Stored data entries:
┄┄┄┄┄┄┄┄┄┄┄┄┄┄┄┄┄┄┄┄
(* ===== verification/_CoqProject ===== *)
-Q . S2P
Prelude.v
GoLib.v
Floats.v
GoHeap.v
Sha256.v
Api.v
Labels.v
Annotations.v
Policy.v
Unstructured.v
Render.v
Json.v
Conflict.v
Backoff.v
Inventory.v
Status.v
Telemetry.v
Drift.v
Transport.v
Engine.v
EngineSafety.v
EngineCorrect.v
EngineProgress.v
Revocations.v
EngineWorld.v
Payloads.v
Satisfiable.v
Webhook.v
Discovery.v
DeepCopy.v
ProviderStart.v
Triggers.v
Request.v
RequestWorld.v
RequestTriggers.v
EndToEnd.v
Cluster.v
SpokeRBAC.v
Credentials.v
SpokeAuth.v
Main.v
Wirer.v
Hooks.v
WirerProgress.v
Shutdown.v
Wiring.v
┄┄┄┄┄┄┄┄┄┄┄┄┄┄┄┄┄┄┄┄
## Task goal
Please give back all of the records exactly as written.

## Response to the task
(* ===== verification/_CoqProject ===== *)
-Q . S2P
Prelude.v
GoLib.v
Floats.v
GoHeap.v
Sha256.v
Api.v
Labels.v
Annotations.v
Policy.v
Unstructured.v
Render.v
Json.v
Conflict.v
Backoff.v
Inventory.v
Status.v
Telemetry.v
Drift.v
Transport.v
Engine.v
EngineSafety.v
EngineCorrect.v
EngineProgress.v
Revocations.v
EngineWorld.v
Payloads.v
Satisfiable.v
Webhook.v
Discovery.v
DeepCopy.v
ProviderStart.v
Triggers.v
Request.v
RequestWorld.v
RequestTriggers.v
EndToEnd.v
Cluster.v
SpokeRBAC.v
Credentials.v
SpokeAuth.v
Main.v
Wirer.v
Hooks.v
WirerProgress.v
Shutdown.v
Wiring.v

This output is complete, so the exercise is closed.